# Apple make a console please



## CharlieJ (Jul 19, 2006)

Ok, I am Pissed off with all the gamers one side chering Xbox and the other PS3 and the Wii (probley the best one out of the lot) is just too much for kids, I have the Xbox 360 It is Toilet,I have had 5 360's, The disk tray dosen eject properly, It scrached the disk, I wouldnt read disks,and now the disk comes out spinning and the headset is broken, and without a doubt the PS3 will break, So why dosent apple come up with a console that will kick microsoft's and Sony's Butt, It will be awsome.


----------



## Mikuro (Jul 19, 2006)

Because Apple hates gamers and wants them to suffer.

Oh, and the market is already pretty saturated, so it would be hard for a newcomer to succeed. Microsoft managed it because they could throw ungodly amounts of money at the problem. If Apple wanted to get into the console market, they'd probably partner with Nintendo. That would be cool. But again, Apple hates gamers.


----------



## nixgeek (Jul 19, 2006)

They tried once...it was called the Pippin.....never heard of it?  Good.....it was not even worth the time it was released.  But it's an interesting moment in Apple's history. 

http://en.wikipedia.org/wiki/Apple_Pippin


----------



## HateEternal (Jul 19, 2006)

The game industry's problem is not in the lack of good hardware, it's in the lack of good games. I haven't seen a console game that made me say "OMG I HAVE TO HAVE" since Goldeneye on the 64.

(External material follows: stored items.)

(* ===== verification/Storage.v ===== *)
(** * Recorded episodes on disk

    Models [dashboard/storage.py]: the datasets found under the collection root, their episodes and
    videos, and the deletion of episodes.  The disk is a finite map from paths (lists of components)
    to files; a directory exists when a file lies under it.  LeRobot's loading and rebuilding of a
    dataset, which files cannot be removed and which renames are refused, Hydra's composition, and
    the resolution of video paths are inputs. *)

From Stdlib Require Import SpecFloat Ascii String.
From S2P Require Import Prelude Float64 Ring Streams Text Layout Json SkillFile CalibFile Recorder LiveView Downloads.
Local Open Scope string_scope.
Local Open Scope list_scope.
Local Open Scope Z_scope.

(** ** The disk *)

Definition path := list string.

(** A file: what parsing it as JSON gives, and its size. *)
Record dfile := DFile { f_json : res json; f_size : res Z }.

Abbreviation tree := (gmap path dfile).

(** The part of [q] below [p]. *)
Definition strip_path (p q : path) : option path :=
  if decide (p `prefix_of` q) then Some (drop (length p) q) else None.

(** The files below [p], by their relative paths. *)
Definition subtree (p : path) (t : tree) : tree :=
  list_to_map (omap (fun kv => (fun rel => (rel, kv.2)) <$> strip_path p kv.1) (map_to_list t)).

(** [str(p)]. *)
Definition path_str (p : path) : string := "/" +:+ py_join "/" p.

(** [p + suffix] on the text of a path. *)
Fixpoint add_suffix (p : path) (suffix : string) : path :=
  match p with
  | [] => [suffix]
  | [n] => [n +:+ suffix]
  | n :: p => n :: add_suffix p suffix
  end.

(** ** Datasets *)

Record EpisodeVideo := Video {
  ev_key : string; ev_label : string; ev_path : string; ev_filename : string; ev_size_bytes : Z;
}.

Record EpisodeInfo := EpisodeRow {
  ei_index : Z; ei_length : Z; ei_duration_s : f64; ei_tasks : list string; ei_videos : list EpisodeVideo;
}.

Record DatasetInfo := Dataset {
  ds_repo_id : string; ds_path : path; ds_num_episodes : Z; ds_num_frames : Z; ds_fps : f64;
  ds_video_keys : list json; ds_size_bytes : Z;
}.

(** [v.get(k, d)]. *)
Definition jget_or (k : string) (d v : json) : res json :=
  match v with Obj o => Ok (default d (dget k o)) | _ => Raise OtherError end.

(** [list(v)]. *)
Definition list_of (v : json) : res (list json) :=
  match v with
  | Arr l => Ok l
  | Obj o => Ok (jstr <$> dkeys o)
  | Scalar (JStr s) => Ok ((fun c => jstr (String c "")) <$> list_ascii_of_string s)
  | Scalar _ => Raise TypeError
  end.

(** [isinstance(feature, dict) and feature.get("dtype") == "video"]. *)
Definition is_video (feature : json) : bool :=
  match feature with
  | Obj o => match dget "dtype" o with Some (Scalar (JStr d)) => bool_decide (d = "video") | _ => false end
  | _ => false
  end.

(** [_dir_size]. *)
Definition dir_size (p : path) (t : tree) : Z :=
  foldr Z.add 0 ((fun kv => match f_size kv.2 with Ok n => n | Raise _ => 0 end) <$> map_to_list (subtree p t)).

(** The directory, relative to [root], of a file [<dir>/meta/info.json] below it. *)
Definition info_dir (root q : path) : option path :=
  rel ← strip_path root q;
  if decide (drop (length rel - 2) rel = ["meta"; "info.json"]) then Some (take (length rel - 2) rel) else None.

(** [os.path.relpath(ds_dir, root)]. *)
Definition repo_id_of (rel : path) : string := match rel with [] => "." | _ => py_join "/" rel end.

Section discovery.
Context (float_of_str : string -> option f64).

Hopefully the Wii will change that, Nintendo seems to be the only company putting out something that really has something new and exciting. Fancy hardware is nice and everything but it doesn't make games good.


----------



## adambyte (Jul 19, 2006)

Agreed.... The last console I got was a Super Nintendo (16 bit, for those of you keeping track, and I believe I was around the age of 12 at the time...). I haven't been excited about games or gaming in a while... the Nintendo Wii... THAT thing is so awesome. I might even purchase one... and now that I'm old enough, I can do it with my own money!


----------



## Qion (Jul 19, 2006)

I agree that the Wii is the best thing coming. The Xbox and PS3 are really lackluster besides throwing an ungodly amount of processing power into a futuristic looking case. Even though the Wii admittedly has inferior graphics, I'll bet anything it's gameplay will be more involving and interesting than anything sitting in a chair with a nostaligic 360 controller could be. Think what DDR was/is to the PS2. 

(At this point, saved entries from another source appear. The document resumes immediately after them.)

Lemma fold_ok {A} (f : conn K -> A -> conn K) l c :
  (forall c x, conn_ok c -> conn_ok (f c x)) -> conn_ok c -> conn_ok (foldl f c l).
Proof. intros Hf. revert c. induction l as [|x l IH]; intros c Hc; simpl; auto. Qed.

Lemma sync_readers_ok w entries c : conn_ok c -> conn_ok (sync_readers w entries c).
Proof. intros Hc. apply fold_ok; [intros; by apply open_reader_ok|]. apply fold_ok; [intros; by apply drop_reader_ok|done]. Qed.

Lemma apply_discovery_ok w found c : conn_ok c -> conn_ok (apply_discovery w found c).
Proof.
  intros Hc. unfold apply_discovery. destruct found as [[run entries]|].
  - apply sync_readers_ok. case_bool_decide; [done|]. apply drop_run_ok; [done|apply attach_keys].
  - apply drop_run_ok; [done|apply detach_keys].
Qed.

Lemma sample_pass_ok w l lost c : conn_ok c -> l ⊆ cn_readers c -> conn_ok (sample_pass w routes l lost c).1.
Proof.
  revert lost c. induction l as [|[name rd] l IH]; intros lost c Hc Hl; [done|]. simpl.
  destruct (dget name routes) as [r|]; [|done].
  destruct (sk_take _ _ _ _ _ _) as [| |e|seq k] eqn:E; [apply IH; set_solver|apply IH; set_solver|done|].
  apply IH; [|cbn; set_solver]. assert (name ∈ dkeys (cn_readers c)) as Hname.
  { apply (list_elem_of_fmap_2 fst _ (name, rd)). apply Hl. left. }
  split; cbn [cn_readers cn_seq cn_sink cn_log].
  - by apply ok_nodup.
  - intros n. destruct seq as [s|]; [rewrite elem_of_dkeys_dset; intros [->|]|]; [done| |]; by apply ok_seq.
  - destruct seq; [apply NoDup_dset|]; by apply ok_seq_nodup.
  - intros n [->|Hn]%(take_keys _ _ _ _ _ _ _ _ E); [done|]. by apply ok_sink.
  - by apply ok_balance.
Qed.

Hypothesis (before_keys : forall t k k', before_tick t k = Ok k' -> sk_keys k' = sk_keys k).
Hypothesis (render_keys : forall t k k', render t k = Ok k' -> sk_keys k' = sk_keys k).

Lemma set_sink_ok c k : conn_ok c -> sk_keys k = sk_keys (cn_sink c) -> conn_ok (set_sink c k).
Proof. intros [] Hk. split; cbn; try done. by rewrite Hk. Qed.

Lemma rediscover_ok t c : conn_ok c -> conn_ok (rediscover routes by_pid t c).1.
Proof.
  intros Hc. unfold rediscover. destruct (_ || _); [|done].
  assert (conn_ok (Conn (cn_readers c) (cn_run c) (cn_seq c) (fadd (vt_now t) DISCOVERY_PERIOD_S) (cn_sink c) (cn_log c)))
    as Hc' by (destruct Hc; by split).
  destruct (newest_live_run _ _ _ _ _ _); [by apply apply_discovery_ok|done].
Qed.

Lemma viewer_step_ok t c : conn_ok c -> conn_ok (viewer_step routes by_pid before_tick render t c).1.
Proof.
  intros Hc. unfold viewer_step. destruct (before_tick t (cn_sink c)) as [k|] eqn:Eb; [|done].
  assert (conn_ok (set_sink c k)) as H1 by (by eapply set_sink_ok, before_keys).
  pose proof (rediscover_ok t _ H1) as H2. destruct (rediscover _ _ _ _) as [c2 [[]|e]]; [|done]. cbn [fst] in H2.
  pose proof (sample_pass_ok (vt_world t) (cn_readers c2) [] c2 H2 ltac:(done)) as H3.
  destruct (sample_pass _ _ _ _ _) as [c3 [lost|e]]; [|done]. cbn [fst] in H3.
  assert (conn_ok (foldl drop_reader c3 lost)) as H4 by (apply fold_ok; [intros; by apply drop_reader_ok|done]).
  destruct (render t _) as [k'|] eqn:Er; [|done]. cbn [fst]. by eapply set_sink_ok, render_keys.
Qed.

Anyway, I have no inclinations negative or positive towards Apple's release of a video game system. It is highly unlikely purely because of game support, but I have no doubts they _could_ do it and possibly _would_ do it given the chance. Nobody could tell you for certain what the market is going to do or if Apple will partner with Ninendo. 

Oh and just for fun, it seems somebody's selling a Pippin on eBay: http://cgi.ebay.com/RARE-PIPPIN-ATM...ryZ62054QQssPageNameZWDVWQQrdZ1QQcmdZViewItem


----------



## symphonix (Jan 9, 2007)

My wife and I just bought a Wii a couple of weeks ago and, in spite of us both working full time, we are still clocking up about 5 hours of play-time every day. It is a fantastic console and a lot of fun to play.

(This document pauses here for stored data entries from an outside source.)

Definition series_append (timestamp : f64) (value : list f64) (s : series) : series :=
  let v := se_version s + 1 in
  Series (deque_append HISTORY_LENGTH (v, timestamp, value) (se_points s)) v.

Record plot_store := PlotStore {
  ps_series : list (string * series);
  ps_epoch : Z;
  ps_run : option string;
  ps_origin : option Z;
}.

Definition empty_series : list (string * series) := (fun p => (pl_key p, Series [] 0)) <$> PLOT_SPECS.
Definition new_store : plot_store := PlotStore empty_series 0 None None.

(** [_reset]. *)
Definition store_reset (run : option string) (s : plot_store) : plot_store :=
  PlotStore empty_series (ps_epoch s + 1) run None.

Definition store_attach (run : string) (s : plot_store) : plot_store :=
  if bool_decide (ps_run s = Some run) then s else store_reset (Some run) s.

Definition store_detach (s : plot_store) : plot_store :=
  match ps_run s with None => s | Some _ => store_reset None s end.

(** [PlotStore.append]. *)
Definition store_append (key : string) (value : list f64) (t_ns : Z) (s : plot_store) : res (plot_store * bool) :=
  let? spec := of_option KeyError (spec_by_key key) in
  if negb (Z.of_nat (length value) =? pl_dim spec) || negb (forallb is_finite value) then Ok (s, false)
  else
    let origin := default t_ns (ps_origin s) in
    let timestamp := fdiv (f_of_Z (t_ns - origin)) (f_of_Z 1000000000) in
    let? buf := of_option KeyError (dget key (ps_series s)) in
    Ok (PlotStore (dset key (series_append timestamp value buf) (ps_series s)) (ps_epoch s) (ps_run s) (Some origin), true).

(** ** The exchange with a page *)

(** The points of one series after a cursor, at most the newest three. *)
Definition fresh_points (cursor : Z) (s : series) : list point :=
  let fresh := List.filter (fun p => cursor <? p.1.1) (se_points s) in
  drop (length fresh - MAX_CATCHUP_SAMPLES) fresh.

(** The [series] of [snapshot]: only those with something new. *)
Definition snapshot_series (cursors : list (string * Z)) (s : plot_store) : list (string * list point) :=
  omap (fun kb => match fresh_points (default 0 (dget kb.1 cursors)) kb.2 with
                  | [] => None
                  | ps => Some (kb.1, ps)
                  end) (ps_series s).

(** [available]. *)
Definition available (s : plot_store) : list string :=
  omap (fun kb => match se_points kb.2 with [] => None | _ => Some kb.1 end) (ps_series s).

(** The page's state: the epoch it shows and the version each plot reached. *)
Record page := Page { pg_epoch : option Z; pg_versions : list (string * Z) }.

(** What the callback answers: start afresh, or extend some plots. *)
Inductive plot_update := StartAfresh (redraw : bool) | ExtendPlots (by_key : list (string * list point)).

(** [versions[spec.key] = fresh["version"]] for every extended plot. *)
Definition advance (by_key : list (string * list point)) (versions : list (string * Z)) : list (string * Z) :=
  foldl (fun vs kp => match list.last kp.2 with Some p => dset kp.1 p.1.1 vs | None => vs end) versions by_key.

(** [update_plots]: [None] is a page just loaded. *)
Definition update_plots (st : option page) (s : plot_store) : page * plot_update :=
  let cur := default (Page None []) st in
  let snap := snapshot_series (pg_versions cur) s in
  if negb (bool_decide (pg_epoch cur = Some (ps_epoch s)))
  then (Page (Some (ps_epoch s)) [], StartAfresh (match st with None => false | Some _ => true end))
  else (Page (Some (ps_epoch s)) (advance snap (pg_versions cur)), ExtendPlots snap).

(** ** The consumer *)

(** The part of a stream's vector one plot shows. *)
Definition selected (p : PlotSpec) (v : list f64) : list f64 :=
  let r := pl_route p in
  if bool_decide (rt_kind r = KProprio) && bool_decide (rt_signal r = "eef") then take 3 v
  else if bool_decide (rt_kind r = KFactr) && bool_decide (rt_signal r = "q") then take 7 v
  else if bool_decide (rt_kind r = KFactr) && bool_decide (rt_signal r = "grip") then drop (length v - 1) v
  else take (Z.to_nat (pl_dim p)) v.

(** [_append_stream]. *)
Definition append_stream (name : string) (v : list f64) (t_ns : Z) (s : plot_store) : res plot_store :=
  foldM_res (fun s p => res_map fst (store_append (pl_key p) (selected p v) t_ns s)) (specs_by_stream name) s.

(** The packet counters. *)
Record policy_state := PolicyState {
  po_ring : option jval; po_next : Z; po_sent : Z; po_received : Z; po_errors : Z; po_in_flight : Z;
}.

Definition no_policy : policy_state := PolicyState None 0 0 0 0 0.
Definition policy_on (ring : jval) : policy_state := PolicyState (Some ring) 0 0 0 0 0.

(** The counters after one packet. *)
Definition count_packet (kind : f64) (p : policy_state) : policy_state :=
  if feq kind COMM_SENT then
    PolicyState (po_ring p) (po_next p) (po_sent p + 1) (po_received p) (po_errors p) 1
  else if feq kind COMM_RECV then
    PolicyState (po_ring p) (po_next p) (po_sent p) (po_received p + 1) (po_errors p) 0
  else PolicyState (po_ring p) (po_next p) (po_sent p) (po_received p) (po_errors p + 1) 0.

Definition policy_row (x : policy_state * plot_store) (row : list f64 * Z) : res (policy_state * plot_store) :=
  let? kind := of_option IndexError (row.1 !! 0%nat) in
  let? latency := of_option IndexError (row.1 !! 2%nat) in
  let p := count_packet kind x.1 in
  let? s := if negb (feq kind COMM_SENT) && feq kind COMM_RECV
            then res_map fst (store_append "policy/latency_ms" [fmul latency (f_of_Z 1000)] row.2 x.2)
            else Ok x.2 in
  let? s := res_map fst (store_append "policy/packets"
              (f_of_Z <$> [po_sent p; po_received p; po_errors p; po_in_flight p]) row.2 s) in
  Ok (p, s).

(** The rows at or after a sequence number. *)
Definition rows_from (next : Z) (s : samples f64) : list (list f64 * Z) :=
  omap (fun x => if next <=? x.2 then Some x.1 else None) (zip (zip (s_data s) (s_t_ns s)) (s_seq s)).

(** [_consume_policy]. *)
Definition consume_policy (w : world) (rd : StreamReader) (x : policy_state * plot_store) : res (policy_state * plot_store) :=
  let? s := reader_all w rd in
  match list.last (s_seq s) with
  | None => Ok x
  | Some last =>
      let ring := e_shm_name (rd_entry rd) in
      let p := if negb (bool_decide (po_ring x.1 = Some ring)) || (last + 1 <? po_next x.1) then policy_on ring else x.1 in
      match rows_from (po_next p) s with
      | [] => Ok (p, x.2)
      | rows =>
          let? y := foldM_res policy_row rows (p, x.2) in
          Ok (PolicyState (po_ring y.1) (last + 1) (po_sent y.1) (po_received y.1) (po_errors y.1) (po_in_flight y.1), y.2)
      end
  end.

And, it connects easily to my Airport Express, meaning I can email, surf the web and trade Miis with other people.

The controller is a technological masterpiece: it contains a rumbler, a speaker (awesome for multiplayer party games like bowling or billiards, as it lets people know when it is their turn) an accurate optical tracker and a number of accelerometers and position sensors, all connected by bluetooth, and it also contains memory and will easily sync with other Wiis - which means your Mii and your save games can go with you if you visit a friend. The console can take up to 16 controllers.

Memory is expandable via SD card. The web browser is far from finished (it doesn't even have an address bar!) but does work well with sites like Flickr, YouTube, and so on.

If you can get your hands on one, the Wii is a wonderfully fun games machine at a bargain price.


----------



## g/re/p (Jan 9, 2007)

Games are the only reason i still own a windows box, but i have been 
playing the same four games over and over again for the past several 
years: Deux Ex, Quake, Quake ll, and the original version of Halflife.

I got Splinter Cell for mac - it SUCKS!


----------



## mdnky (Jan 10, 2007)

CJ MAC OSX IPOD said:


> So why dosent apple come up with a console that will kick microsoft's and Sony's Butt, It will be awsome.



Because there's no market in it.  Game consoles are small potatoes compared to what they're already in (and going into in the near future).  

Microsoft still hasn't seen a profit on the hardware for their two console systems...just losses.  They gain the profit from the games.


----------



## Ferdinand (Jan 13, 2007)

You know that youre answering a 6 months old thread?

Now thats what I call brining threads alive again!!


----------



## fryke (Jan 13, 2007)

6 months? Pfff! That's not vintage, it's almost new. There are people reviving threads that are two or more years old!


----------



## Ferdinand (Jan 14, 2007)

Yea, I remember that thread from 2004 and then someone answered it a month ago... But that can happen. Most people dont look at the date of the last post, including me.


----------



## Sunnz (Jan 14, 2007)

It seems like Apple is simply not interested at all in game consoles - the chart thing in the keynote 2007 has game console being the lowest, and mobile phones being the highest, and that's the reason why they made iPhone.


----------



## Thank The Cheese (Jan 15, 2007)

I wouldn't want Apple to enter the console market. The last thing we need is a third company entering the gaming market for all the wrong reasons.


----------